The cichlids were good to me today and put on quite a show. The convicts are always a little bit timid to be out and about, and don't spend much time in the open




























That is in no small part a result of this monster, who you can see posting up in his favorite spot from where he can look over the whole tank and find someone to beat up the moment they leave cover.










Sometimes I think he's even contemplating chasing me off...

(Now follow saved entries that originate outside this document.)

Inductive Request `{SerdeJson} :=
| CreateAgentRequest (input : CreateAgent)
| ListAgents
| RotateAgentCredential (agent_id : string)
| CreateChannelRequest (input : CreateChannel)
| ListChannels
| ListConversations (include_archived : option bool)
| OpenDirectConversation (members : list CreateChannelMember)
| RenameChannel (channel_id name : string)
| ArchiveChannel (channel_id : string)
| AddMember (channel_id agent_id : string) (delivery_mode : MembershipDeliveryMode.t)
| ListChannelMembers (channel_id : string)
| ListConversationAttention
| AdvanceConversationRead (channel_id : string) (through_seq : Z)
| AppendMessage (channel_id : string) (input : SendMessage)
| ListMessages (channel_id : string) (query : PageQuery)
| IssueBrowserStreamGrant (channel_id : string) (input : BrowserStreamGrantIssueRequest)
| ListDeliveries (query : DeliveryQuery)
| ClaimDeliveriesRequest (agent_id : string) (input : ClaimDeliveries)
| AcknowledgeDelivery (agent_id message_id lease_token : string)
| RetryDeliveryRequest (agent_id message_id : string) (input : RetryDelivery)
| BlockDeliveryRequest (agent_id message_id : string) (input : BlockDelivery)
| ListDeliveryBlocks (agent : option string)
| ResolveDeliveryBlockRequest (block_id : Z) (input : ResolveDeliveryBlock)
| ReserveInvocations (agent_id : string) (input : ClaimDeliveries)
| ArmInvocationRequest (agent_id invocation_id : string) (input : ArmInvocation)
| CompleteInvocationRequest (agent_id invocation_id : string) (input : CompleteInvocation)
| ListInvocations (agent : option string)
| TraceInvocation (invocation_id : string)
| ReadFleetHealth (query : FleetHealthQuery)
| ListPluginGenerations (query : EvidencePageQuery)
| ListInvocationObservations (query : EvidencePageQuery)
| ListSessionBindings (agent : option string)
| ListAgentSeats (agent : option string)
| RegisterTriggerRequest (input : RegisterTrigger)
| ListTriggers (channel_id : option string)
| GetTrigger (trigger_id : string)
| RetireTriggerRequest (trigger_id reason : string)
| RotateTriggerCredential (trigger_id : string)
| FireTrigger (trigger_id : string) (occurrence : TriggerOccurrence)
| ListSeatConfigurations
| ConfigureSeat (agent_id : string) (input : ConfigureAgentSeat)
| RestartSeat (agent_id : string).
(* ===== verification/ControllerInv.v ===== *)
(** * How a turn moves the world

    Every step of the controller is one of five moves: time passes, a transaction
    commits, the harness answers, a grant changes, an effect is logged.  A
    preorder on worlds that contains the moves a part of the controller makes
    contains that whole part. *)

From S2P Require Import Prelude Action Proto Schema Messages Deliveries.
From S2P Require Import SessionFence Observations Invocations Settlement Sessions.
From S2P Require Import Lifecycle Safety System Grants HarnessClient Controller.

Section within.
Context `{J : SerdeJson} {JT : JsonTree}.
Context {H : Type} {HH : Harness H} {G : Type} {MG : ManagedTurnGrant G}.
Context (sha256_hex : string → string).
Context (plugin_error_text : PluginError → string) (source_text : FleetError → string).
Context (clock later : nat → Z) (uuid : nat → string).
Context (env_db : nat → Db → Db) (env_grants : nat → list G → list G).
Context (lost : nat → bool) (sink : bool).
Notation World := (World (H := H) (G := G)).
Notation tick := (tick env_db env_grants).

(** The effects a part of the controller may have. *)
Context (R : World → World → Prop) {HR : PreOrder R} (allowed : Effect → Prop).
Context (R_tick : ∀ w, R w (tick w)).
Context (R_db : ∀ w db', transition sha256_hex false (w_db w) db' → R w (set_db db' w)).
Context (R_harness : ∀ w h, R w (set_harness h w)).
Context (R_effect : ∀ w e, allowed e → R w (add_entry e w)).

Lemma within_pass {E} : within R (pass env_db env_grants (E := E)).
Proof using R_tick. intros w w' r [= <- <-]. apply R_tick. Qed.
Lemma within_record {E} e : allowed e → within R (record_effect (E := E) e).
Proof using R_effect. intros He w w' r [= <- <-]. by apply R_effect. Qed.
Lemma within_offer {E} e : (∀ z, allowed (e z)) → within R (offer clock sink (E := E) e).
Proof using HR R_effect.
  intros He. unfold offer. destruct sink; [|by apply within_done].
  apply within_andthen; [done|by apply within_look|]. intros z. by apply within_record.
Qed.
Lemma within_harness {E A} (wrap : PluginError → E) (call : action H PluginError A) :
  within R (on_harness wrap call).
Proof using R_harness.
  intros w w' r Hw. unfold on_harness in Hw. destruct (call _) as [h x].
  injection Hw as <- <-. apply R_harness.
Qed.

(** The operations of the store the controller runs. *)
Definition operation {A} (op : Z → Z → string → M A) : Prop :=
  ∀ now at_ms u db a db', op now at_ms u db = Ok (a, db') →
    transition sha256_hex false db db'.
Lemma within_on_store {E A} (wrap : FleetError → E) (op : Z → Z → string → M A) :
  operation op → within R (on_store clock later uuid wrap op).
Proof using HR R_db.
  intros Hop w w' r Hw. unfold on_store in Hw.
  destruct (op _ _ _ _) as [[a db]|e] eqn:Ho; injection Hw as <- <-; [|reflexivity].
  eapply R_db, Hop, Ho.
Qed.
Lemma within_store {E A} (wrap : FleetError → E) (op : Z → Z → string → M A) :
  operation op → within R (store clock later uuid env_db env_grants wrap op).
Proof using HR R_db R_tick.
  intros Hop. apply within_andthen; [done|apply within_pass|]. intros _. by apply within_on_store.
Qed.
Lemma within_abandoned {E E' A} (op : turn_action E A) :
  within R op → within R (abandoned env_db env_grants lost (E' := E') op).
Proof using R_tick.
  intros Hop w w' r Hw. unfold abandoned in Hw. destruct (lost _); injection Hw as <- <-.
  - destruct (op w) as [w1 x] eqn:Ho. by eapply Hop.
  - apply R_tick.
Qed.

Lemma operation_event g i seq at_ms cl raw :
  operation (λ now _ _, record_invocation_event sha256_hex g i seq at_ms cl raw now).
Proof. intros now l u db [] db' Ho. by eapply t_event. Qed.
Lemma operation_terminal g terminal :
  operation (λ now _ _, record_invocation_terminal g terminal now).
Proof. intros now l u db [] db' Ho. by eapply t_terminal. Qed.
Lemma operation_uncertain a i b reason :
  operation (λ now _ _, mark_session_invocation_uncertain a i b reason now).
Proof. intros now l u db r db' Ho. by eapply t_uncertain. Qed.
Lemma operation_block a m input : operation (λ now _ _, block_delivery a m input now).
Proof. intros now l u db r db' Ho. by eapply t_block. Qed.
Lemma operation_complete a i b p input :
  operation (λ now at_ms u, complete_session_invocation a i b p input now u at_ms).
Proof. intros now l u db r db' Ho. by eapply t_complete_session. Qed.
Lemma operation_arm a i b ref g input :
  operation (λ now _ _, arm_session_invocation a i b ref g input now).
Proof. intros now l u db r db' Ho. by eapply t_arm_session. Qed.

(** Everything but the start of a turn. *)
Definition quiet_effect (e : Effect) : Prop :=
  match e with StartedTurn _ => False | _ => True end.
Context (allow_quiet : ∀ e, quiet_effect e → allowed e).

Ltac within_step :=
  first
    [ apply within_done; exact _ | apply within_throw; exact _ | apply within_try; exact _
    | apply within_look; exact _ | apply within_pass | apply within_attempt
    | apply within_harness | apply within_abandoned
    | apply within_record; apply allow_quiet; done
    | apply within_offer; intros; apply allow_quiet; done
    | apply within_store;
      first [ apply operation_event | apply operation_terminal | apply operation_uncertain
            | apply operation_block | apply operation_complete | apply operation_arm ]
    | apply within_andthen; [exact _| |intros]
    | match goal with |- within _ (match ?x with _ => _ end) => destruct x end ].
Ltac within_tac := repeat within_step.

Lemma within_closing {A} id (r : A + ManagedTurnError) :
  within R (closing_on_error plugin_error_text source_text clock sink id r).
Proof using HR R_effect allow_quiet. unfold closing_on_error, close_trajectory. within_tac. Qed.
Lemma within_block invocation binding reason :
  within R (block clock later uuid env_db env_grants sink invocation binding reason).
Proof using HR R_effect R_tick R_db allow_quiet. unfold block, close_trajectory. within_tac. Qed.

Lemma within_drain g fence policy awaits :
  within R (drain_turn sha256_hex clock later uuid env_db env_grants lost sink g fence policy awaits).
Proof using HR R_effect R_tick R_db R_harness allow_quiet.
  induction awaits as [awaits IH] using lt_wf_ind. destruct awaits as [|awaits]; cbn [drain_turn].
  { within_tac. }
  apply within_andthen; [done|within_tac|]. intros [event|permission|terminal|entry|complete].
  - unfold record_event, observe. destruct awaits as [|awaits]; [within_tac|].
    apply within_andthen; [done|within_tac|intros _]. apply within_andthen; [done|within_tac|intros _].
    apply IH. lia.
  - destruct (json_insert _ _ _) as [raw|]; [|within_tac].
    apply within_andthen; [done|within_tac|intros at_ms]. unfold record_event, observe.
    destruct awaits as [|awaits]; [within_tac|].
    apply within_andthen; [done|within_tac|intros _]. apply within_andthen; [done|within_tac|intros _].
    unfold resolve. destruct awaits as [|awaits]; [within_tac|].
    apply within_andthen; [done|within_tac|intros _]. apply IH. lia.
  - within_tac.
  - within_tac.
  - within_tac.
Qed.

Lemma within_fail_drain invocation binding prefix error :
  within R (fail_drain plugin_error_text source_text clock later uuid env_db env_grants sink
             invocation binding prefix error).
Proof using HR R_effect R_tick R_db allow_quiet.
  unfold fail_drain, blocked_drain. destruct error; within_tac; apply within_block.
Qed.
Lemma within_await_terminal turn fence schedule :
  within R (await_terminal sha256_hex plugin_error_text source_text clock later uuid env_db env_grants
             lost sink turn fence schedule).
Proof using HR R_effect R_tick R_db R_harness allow_quiet.
  unfold await_terminal, cancel_and_drain, blocked_drain.
  repeat first [ apply within_fail_drain | apply within_drain | apply within_block | within_step ].
Qed.
Lemma within_settle turn terminal stop :
  within R (settle_terminal clock later uuid env_db env_grants sink turn terminal stop).
Proof using HR R_effect R_tick R_db allow_quiet.
  unfold settle_terminal, close_trajectory. repeat first [ apply within_block | within_step ].
Qed.
Lemma within_block_after_arm invocation binding reason :
  within R (block_after_arm clock later uuid env_db env_grants sink invocation binding reason).
Proof using HR R_effect R_tick R_db allow_quiet.
  unfold block_after_arm. repeat first [ apply within_block | within_step ].
Qed.

Lemma within_arm_turn turn : within R (arm_turn clock later uuid env_db env_grants turn).
Proof using HR R_tick R_db R_harness allow_quiet R_effect. unfold arm_turn. within_tac. Qed.
Lemma within_open {E} invocation g b :
  within R (open_trajectory clock sink (E := E) invocation g b).
Proof using HR R_effect allow_quiet. unfold open_trajectory. within_tac. Qed.

(** The parts that change grants and start the turn. *)
Context (R_grants : ∀ w gs, R w (set_grants gs w)).

Lemma within_on_grant {E A} i (missing : A) f :
  within R (on_grant clock env_db env_grants (E := E) i missing f).
Proof using HR R_tick R_grants.
  apply within_andthen; [done|apply within_pass|]. intros _ w w' r Hw.
  destruct (w_grants w !! i) as [g|]; [|by injection Hw as <- <-].
  destruct (f _ g) as [g' a]. injection Hw as <- <-. apply R_grants.
Qed.
Lemma within_revoke {E} k id : within R (revoke_grants clock env_db env_grants (E := E) k id).
Proof using HR R_tick R_grants.
  induction k as [|k IH]; simpl; [by apply within_done|].
  apply within_andthen; [done|apply within_on_grant|]. by intros _.
Qed.
Lemma within_activate {E} k i invocation :
  within R (activate_grants clock env_db env_grants (E := E) k i invocation).
Proof using HR R_tick R_grants.
  revert i. induction k as [|k IH]; intros i; simpl; [by apply within_done|].
  apply within_andthen; [done|apply within_on_grant|]. intros [|]; [apply IH|by apply within_done].
Qed.

Context (turn : ManagedTurn) (allow_start : allowed (StartedTurn (start_turn_request turn))).

Lemma within_dispatch n schedule :
  within R (dispatch sha256_hex plugin_error_text source_text clock later uuid env_db env_grants lost
             sink turn n schedule).
Proof using HR R_effect R_tick R_db R_harness R_grants allow_quiet allow_start.
  unfold dispatch.
  repeat first
    [ apply within_revoke | apply within_closing | apply within_await_terminal | apply within_settle
    | apply within_block_after_arm | apply within_record; exact allow_start | within_step ].
Qed.

Lemma within_run_armed schedule :
  within R (run_armed sha256_hex plugin_error_text source_text clock later uuid env_db env_grants
              lost sink turn schedule).
Proof using HR R_effect R_tick R_db R_harness R_grants allow_quiet allow_start.
  unfold run_armed, open_trajectory.
  repeat first
    [ apply within_dispatch | apply within_revoke | apply within_activate
    | apply within_block_after_arm | within_step ].
Qed.
End within.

However, while the Green Terror is certainly the Genghis Khan aggressor type in the tank, the kribensis is much like Kain from Kung Fu. Disdainful of violence, yet brutally effective when he does attack. The GT and convicts were all fighting near the kribs rock (pictured at right) and he finally had enough and gave me this stunning display. He popped out, exposed his side to them and smashed into the much larger GT full force. A second later, he was back in his cave, having proved his point









Hope you guys enjoyed them


----------



## Kain (Mar 13, 2003)

awesome pics bro! I wish I had that kinda of talent with the camera. How big is the tank?


----------



## Turbo Ek9 (Sep 5, 2004)

very nice gt. =]


----------



## elTwitcho (Jun 22, 2004)

Kain said:


> awesome pics bro! I wish I had that kinda of talent with the camera. How big is the tank?
> [snapback]1082174[/snapback]​


Thanks man. The tank is a 55 gallon footprint (it's short so it's only a 40 gallon i believe) which I'll upgrade eventually when the GT gets to around 9 inches or so. My plan for the GT is that eventually he's gonna be much bigger and will need a bigger tank and bigger tankmates (tiger barbs could be swallowed whole by a bigger GT I would imagine) so he'll go into something probably 6 feet long and two feet wide with a school of tinfoil barbs and do the tank real natural looking. The convicts and kribensis will then stay in this tank and finally have peace


----------



## oojit (Feb 24, 2005)

Great pics. Never seen convicts look that nice.


----------



## Joga Bonito (Oct 30, 2004)

nice pics


----------



## benJii (Feb 17, 2005)

wow, nice fish. i always love ur GT


----------